→ **DATA FOR THIS TASK**:

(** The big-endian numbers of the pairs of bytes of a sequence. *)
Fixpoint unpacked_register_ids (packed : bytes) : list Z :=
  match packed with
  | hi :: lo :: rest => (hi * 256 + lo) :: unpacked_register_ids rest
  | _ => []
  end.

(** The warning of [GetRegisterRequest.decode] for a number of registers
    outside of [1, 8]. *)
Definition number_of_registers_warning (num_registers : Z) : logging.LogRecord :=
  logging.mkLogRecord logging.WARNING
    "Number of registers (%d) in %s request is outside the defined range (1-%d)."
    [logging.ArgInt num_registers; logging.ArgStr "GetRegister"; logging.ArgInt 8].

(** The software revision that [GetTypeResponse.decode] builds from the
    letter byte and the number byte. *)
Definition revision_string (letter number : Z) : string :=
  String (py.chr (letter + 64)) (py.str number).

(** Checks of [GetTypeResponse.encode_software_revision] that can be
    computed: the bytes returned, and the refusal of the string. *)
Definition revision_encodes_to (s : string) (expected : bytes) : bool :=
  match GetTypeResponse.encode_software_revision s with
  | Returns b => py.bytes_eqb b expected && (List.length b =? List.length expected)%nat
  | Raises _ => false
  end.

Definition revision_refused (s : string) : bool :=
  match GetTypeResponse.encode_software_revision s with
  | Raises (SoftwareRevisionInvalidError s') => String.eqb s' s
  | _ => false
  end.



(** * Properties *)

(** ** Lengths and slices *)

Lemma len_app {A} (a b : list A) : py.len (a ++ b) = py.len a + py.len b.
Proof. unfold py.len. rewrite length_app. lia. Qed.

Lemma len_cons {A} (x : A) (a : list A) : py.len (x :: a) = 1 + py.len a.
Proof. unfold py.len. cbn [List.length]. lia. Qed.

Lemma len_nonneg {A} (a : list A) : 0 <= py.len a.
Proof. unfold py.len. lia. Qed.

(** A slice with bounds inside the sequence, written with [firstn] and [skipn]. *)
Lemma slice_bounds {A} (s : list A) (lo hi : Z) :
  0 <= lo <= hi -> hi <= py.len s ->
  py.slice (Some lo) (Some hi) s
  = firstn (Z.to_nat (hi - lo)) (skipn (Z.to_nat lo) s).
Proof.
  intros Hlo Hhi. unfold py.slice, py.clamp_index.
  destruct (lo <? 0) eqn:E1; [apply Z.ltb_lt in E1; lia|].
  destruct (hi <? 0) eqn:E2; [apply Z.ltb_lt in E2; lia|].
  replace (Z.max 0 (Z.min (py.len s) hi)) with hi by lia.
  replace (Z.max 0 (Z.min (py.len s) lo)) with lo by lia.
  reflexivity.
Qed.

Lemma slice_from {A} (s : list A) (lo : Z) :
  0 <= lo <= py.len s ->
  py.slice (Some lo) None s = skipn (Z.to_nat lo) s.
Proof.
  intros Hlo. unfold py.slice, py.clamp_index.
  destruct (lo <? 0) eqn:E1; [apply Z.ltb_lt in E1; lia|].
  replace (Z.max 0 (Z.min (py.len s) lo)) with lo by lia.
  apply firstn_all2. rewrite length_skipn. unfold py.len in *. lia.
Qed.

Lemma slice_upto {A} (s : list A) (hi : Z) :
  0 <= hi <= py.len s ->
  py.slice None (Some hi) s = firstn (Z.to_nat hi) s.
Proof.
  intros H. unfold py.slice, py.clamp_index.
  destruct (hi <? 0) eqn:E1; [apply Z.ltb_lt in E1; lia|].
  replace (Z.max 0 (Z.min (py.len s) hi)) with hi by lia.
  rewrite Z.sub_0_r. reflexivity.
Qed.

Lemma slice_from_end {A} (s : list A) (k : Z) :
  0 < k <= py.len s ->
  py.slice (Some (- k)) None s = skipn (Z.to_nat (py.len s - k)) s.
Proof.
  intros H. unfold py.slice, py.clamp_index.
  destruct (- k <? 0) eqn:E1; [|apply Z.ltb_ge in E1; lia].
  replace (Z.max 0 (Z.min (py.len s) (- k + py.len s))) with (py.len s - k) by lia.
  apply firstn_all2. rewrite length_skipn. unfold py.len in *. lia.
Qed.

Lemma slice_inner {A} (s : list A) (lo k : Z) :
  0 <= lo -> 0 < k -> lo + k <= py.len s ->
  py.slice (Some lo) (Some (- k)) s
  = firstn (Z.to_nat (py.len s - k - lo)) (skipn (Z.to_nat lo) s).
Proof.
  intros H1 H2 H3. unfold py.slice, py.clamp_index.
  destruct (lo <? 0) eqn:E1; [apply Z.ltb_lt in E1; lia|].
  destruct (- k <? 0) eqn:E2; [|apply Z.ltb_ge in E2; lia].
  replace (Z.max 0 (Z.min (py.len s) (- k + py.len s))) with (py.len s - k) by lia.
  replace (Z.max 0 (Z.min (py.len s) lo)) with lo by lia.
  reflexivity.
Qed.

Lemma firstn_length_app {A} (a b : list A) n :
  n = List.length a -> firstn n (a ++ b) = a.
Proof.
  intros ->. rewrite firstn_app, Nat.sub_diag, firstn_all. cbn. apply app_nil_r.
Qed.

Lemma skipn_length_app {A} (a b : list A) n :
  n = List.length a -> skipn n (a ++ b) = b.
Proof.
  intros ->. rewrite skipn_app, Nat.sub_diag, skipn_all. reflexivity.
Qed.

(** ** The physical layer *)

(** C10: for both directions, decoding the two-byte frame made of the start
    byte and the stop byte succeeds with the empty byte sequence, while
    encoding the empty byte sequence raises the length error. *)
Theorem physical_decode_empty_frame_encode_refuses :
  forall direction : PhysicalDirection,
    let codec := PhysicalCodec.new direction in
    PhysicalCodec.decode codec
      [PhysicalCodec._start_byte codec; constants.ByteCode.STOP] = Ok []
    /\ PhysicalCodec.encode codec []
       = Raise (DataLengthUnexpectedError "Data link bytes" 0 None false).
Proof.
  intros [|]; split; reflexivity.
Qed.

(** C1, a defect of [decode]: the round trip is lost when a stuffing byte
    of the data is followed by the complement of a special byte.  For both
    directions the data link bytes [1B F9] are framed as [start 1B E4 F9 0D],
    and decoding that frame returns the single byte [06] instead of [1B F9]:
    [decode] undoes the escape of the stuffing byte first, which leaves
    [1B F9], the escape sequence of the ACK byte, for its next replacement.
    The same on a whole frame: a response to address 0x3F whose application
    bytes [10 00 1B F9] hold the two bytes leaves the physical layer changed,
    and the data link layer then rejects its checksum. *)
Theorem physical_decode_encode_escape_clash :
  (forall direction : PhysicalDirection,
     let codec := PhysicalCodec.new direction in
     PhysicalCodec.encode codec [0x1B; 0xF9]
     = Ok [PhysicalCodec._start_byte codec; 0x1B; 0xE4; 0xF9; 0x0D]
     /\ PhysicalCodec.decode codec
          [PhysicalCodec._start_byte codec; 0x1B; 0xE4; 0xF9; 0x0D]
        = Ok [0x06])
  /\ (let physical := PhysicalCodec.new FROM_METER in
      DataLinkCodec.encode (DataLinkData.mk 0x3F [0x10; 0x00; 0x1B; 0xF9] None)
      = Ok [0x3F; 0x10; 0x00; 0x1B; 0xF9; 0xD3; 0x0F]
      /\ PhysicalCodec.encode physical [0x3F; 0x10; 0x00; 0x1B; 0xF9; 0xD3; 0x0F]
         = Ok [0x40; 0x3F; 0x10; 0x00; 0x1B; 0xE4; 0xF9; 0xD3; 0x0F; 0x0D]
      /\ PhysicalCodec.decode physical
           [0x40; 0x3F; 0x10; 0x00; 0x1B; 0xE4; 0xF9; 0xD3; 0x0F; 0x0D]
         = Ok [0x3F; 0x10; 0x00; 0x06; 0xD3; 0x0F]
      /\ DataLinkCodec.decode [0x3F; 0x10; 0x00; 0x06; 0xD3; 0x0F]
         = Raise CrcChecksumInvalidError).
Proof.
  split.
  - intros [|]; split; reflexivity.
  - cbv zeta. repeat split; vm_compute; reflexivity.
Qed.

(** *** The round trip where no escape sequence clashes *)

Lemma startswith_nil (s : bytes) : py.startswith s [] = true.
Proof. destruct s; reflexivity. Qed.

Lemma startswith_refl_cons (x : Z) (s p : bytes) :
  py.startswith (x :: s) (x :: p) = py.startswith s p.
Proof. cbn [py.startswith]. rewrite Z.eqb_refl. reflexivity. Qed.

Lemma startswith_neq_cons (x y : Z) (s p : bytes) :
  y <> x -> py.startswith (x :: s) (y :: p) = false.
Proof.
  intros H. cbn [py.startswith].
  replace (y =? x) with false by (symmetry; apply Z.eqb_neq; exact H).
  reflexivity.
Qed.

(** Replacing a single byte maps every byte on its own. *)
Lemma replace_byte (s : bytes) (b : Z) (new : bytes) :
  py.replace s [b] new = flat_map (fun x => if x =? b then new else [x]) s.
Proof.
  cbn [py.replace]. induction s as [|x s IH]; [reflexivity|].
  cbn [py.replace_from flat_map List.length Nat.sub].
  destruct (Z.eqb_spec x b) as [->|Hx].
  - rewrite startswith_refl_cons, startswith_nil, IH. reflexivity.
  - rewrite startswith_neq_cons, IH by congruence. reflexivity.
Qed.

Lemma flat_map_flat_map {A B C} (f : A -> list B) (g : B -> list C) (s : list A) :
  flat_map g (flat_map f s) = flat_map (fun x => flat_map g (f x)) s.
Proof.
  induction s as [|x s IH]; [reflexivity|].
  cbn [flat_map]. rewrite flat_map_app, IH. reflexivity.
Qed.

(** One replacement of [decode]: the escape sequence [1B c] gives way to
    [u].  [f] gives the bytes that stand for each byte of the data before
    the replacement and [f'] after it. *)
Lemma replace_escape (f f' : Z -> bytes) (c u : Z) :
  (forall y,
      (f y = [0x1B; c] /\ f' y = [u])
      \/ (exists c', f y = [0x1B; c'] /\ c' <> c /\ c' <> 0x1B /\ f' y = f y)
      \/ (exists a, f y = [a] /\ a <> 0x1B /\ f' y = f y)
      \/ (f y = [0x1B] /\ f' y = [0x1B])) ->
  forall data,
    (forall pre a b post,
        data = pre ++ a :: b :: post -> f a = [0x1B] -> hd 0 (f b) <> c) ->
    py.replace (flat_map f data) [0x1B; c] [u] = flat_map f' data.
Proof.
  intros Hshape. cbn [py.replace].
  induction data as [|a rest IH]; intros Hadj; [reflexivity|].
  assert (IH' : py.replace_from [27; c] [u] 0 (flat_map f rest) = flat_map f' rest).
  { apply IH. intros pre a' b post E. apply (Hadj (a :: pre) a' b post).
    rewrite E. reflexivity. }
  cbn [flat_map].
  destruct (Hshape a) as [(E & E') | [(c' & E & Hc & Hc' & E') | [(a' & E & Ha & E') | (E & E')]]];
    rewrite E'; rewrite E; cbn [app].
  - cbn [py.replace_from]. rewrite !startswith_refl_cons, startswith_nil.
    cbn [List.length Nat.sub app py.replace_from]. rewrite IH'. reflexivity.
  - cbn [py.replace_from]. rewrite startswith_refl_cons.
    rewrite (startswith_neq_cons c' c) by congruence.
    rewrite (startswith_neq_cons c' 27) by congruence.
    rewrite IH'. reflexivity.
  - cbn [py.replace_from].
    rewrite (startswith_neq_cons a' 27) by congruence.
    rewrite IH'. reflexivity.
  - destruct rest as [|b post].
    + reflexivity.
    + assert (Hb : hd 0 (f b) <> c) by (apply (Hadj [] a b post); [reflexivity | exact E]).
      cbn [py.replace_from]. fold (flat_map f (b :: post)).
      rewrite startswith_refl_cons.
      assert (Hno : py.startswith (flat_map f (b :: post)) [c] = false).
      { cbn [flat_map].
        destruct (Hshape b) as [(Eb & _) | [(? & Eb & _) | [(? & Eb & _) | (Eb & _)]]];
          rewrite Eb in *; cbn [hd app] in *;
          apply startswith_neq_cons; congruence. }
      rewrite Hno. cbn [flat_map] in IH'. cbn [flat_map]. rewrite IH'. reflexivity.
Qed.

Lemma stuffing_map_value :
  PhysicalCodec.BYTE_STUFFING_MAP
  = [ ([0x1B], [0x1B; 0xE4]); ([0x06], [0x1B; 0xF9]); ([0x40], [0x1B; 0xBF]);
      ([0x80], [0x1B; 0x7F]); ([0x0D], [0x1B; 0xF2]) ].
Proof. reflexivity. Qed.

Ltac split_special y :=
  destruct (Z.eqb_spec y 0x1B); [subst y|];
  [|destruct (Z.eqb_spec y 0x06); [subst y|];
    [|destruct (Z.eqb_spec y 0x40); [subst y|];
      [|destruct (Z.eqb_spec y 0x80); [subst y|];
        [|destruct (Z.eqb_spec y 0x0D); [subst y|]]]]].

...

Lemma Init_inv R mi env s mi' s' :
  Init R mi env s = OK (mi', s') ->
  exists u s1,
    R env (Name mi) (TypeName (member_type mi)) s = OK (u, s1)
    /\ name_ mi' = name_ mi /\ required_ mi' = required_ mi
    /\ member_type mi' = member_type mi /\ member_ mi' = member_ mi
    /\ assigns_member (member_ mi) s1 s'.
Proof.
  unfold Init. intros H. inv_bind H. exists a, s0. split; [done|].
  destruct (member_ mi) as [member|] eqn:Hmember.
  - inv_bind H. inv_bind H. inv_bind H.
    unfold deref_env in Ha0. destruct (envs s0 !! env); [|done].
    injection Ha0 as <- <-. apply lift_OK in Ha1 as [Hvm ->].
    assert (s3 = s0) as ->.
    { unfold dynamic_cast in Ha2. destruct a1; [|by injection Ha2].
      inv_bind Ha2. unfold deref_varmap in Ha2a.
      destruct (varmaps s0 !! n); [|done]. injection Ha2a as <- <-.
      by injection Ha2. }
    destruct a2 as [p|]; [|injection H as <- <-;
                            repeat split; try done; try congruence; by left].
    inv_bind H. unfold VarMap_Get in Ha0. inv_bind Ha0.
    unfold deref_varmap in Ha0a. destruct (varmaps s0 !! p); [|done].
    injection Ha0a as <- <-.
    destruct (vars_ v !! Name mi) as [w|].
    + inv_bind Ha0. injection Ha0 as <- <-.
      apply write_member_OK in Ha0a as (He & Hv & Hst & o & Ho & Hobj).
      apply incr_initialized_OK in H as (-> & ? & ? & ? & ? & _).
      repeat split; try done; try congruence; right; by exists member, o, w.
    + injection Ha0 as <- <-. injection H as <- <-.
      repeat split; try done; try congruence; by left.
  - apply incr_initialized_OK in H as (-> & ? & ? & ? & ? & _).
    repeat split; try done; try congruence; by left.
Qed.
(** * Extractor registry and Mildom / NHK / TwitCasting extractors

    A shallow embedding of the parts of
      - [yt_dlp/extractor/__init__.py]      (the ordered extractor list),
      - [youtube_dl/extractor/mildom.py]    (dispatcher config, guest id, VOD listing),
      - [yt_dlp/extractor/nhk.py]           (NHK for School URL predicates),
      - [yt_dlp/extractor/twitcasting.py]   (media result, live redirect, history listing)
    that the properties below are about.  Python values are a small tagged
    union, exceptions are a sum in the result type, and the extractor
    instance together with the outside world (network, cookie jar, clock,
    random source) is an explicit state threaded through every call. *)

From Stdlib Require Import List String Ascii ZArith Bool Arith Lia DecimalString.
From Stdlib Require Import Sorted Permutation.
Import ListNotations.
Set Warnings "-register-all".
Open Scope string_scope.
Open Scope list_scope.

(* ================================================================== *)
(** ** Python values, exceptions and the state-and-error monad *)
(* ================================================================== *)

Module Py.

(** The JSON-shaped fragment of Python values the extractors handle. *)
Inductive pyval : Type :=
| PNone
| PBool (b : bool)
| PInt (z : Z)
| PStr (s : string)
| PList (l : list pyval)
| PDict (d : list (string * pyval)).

→ **EXERCISE PROMPT**:
Every line above in which the word "congruence" occurs is to be copied.

→ **OUTPUT**:
  - rewrite startswith_neq_cons, IH by congruence. reflexivity.
    rewrite (startswith_neq_cons c' c) by congruence.
    rewrite (startswith_neq_cons c' 27) by congruence.
    rewrite (startswith_neq_cons a' 27) by congruence.
          apply startswith_neq_cons; congruence. }
                            repeat split; try done; try congruence; by left].
      repeat split; try done; try congruence; right; by exists member, o, w.
      repeat split; try done; try congruence; by left.
    repeat split; try done; try congruence; by left.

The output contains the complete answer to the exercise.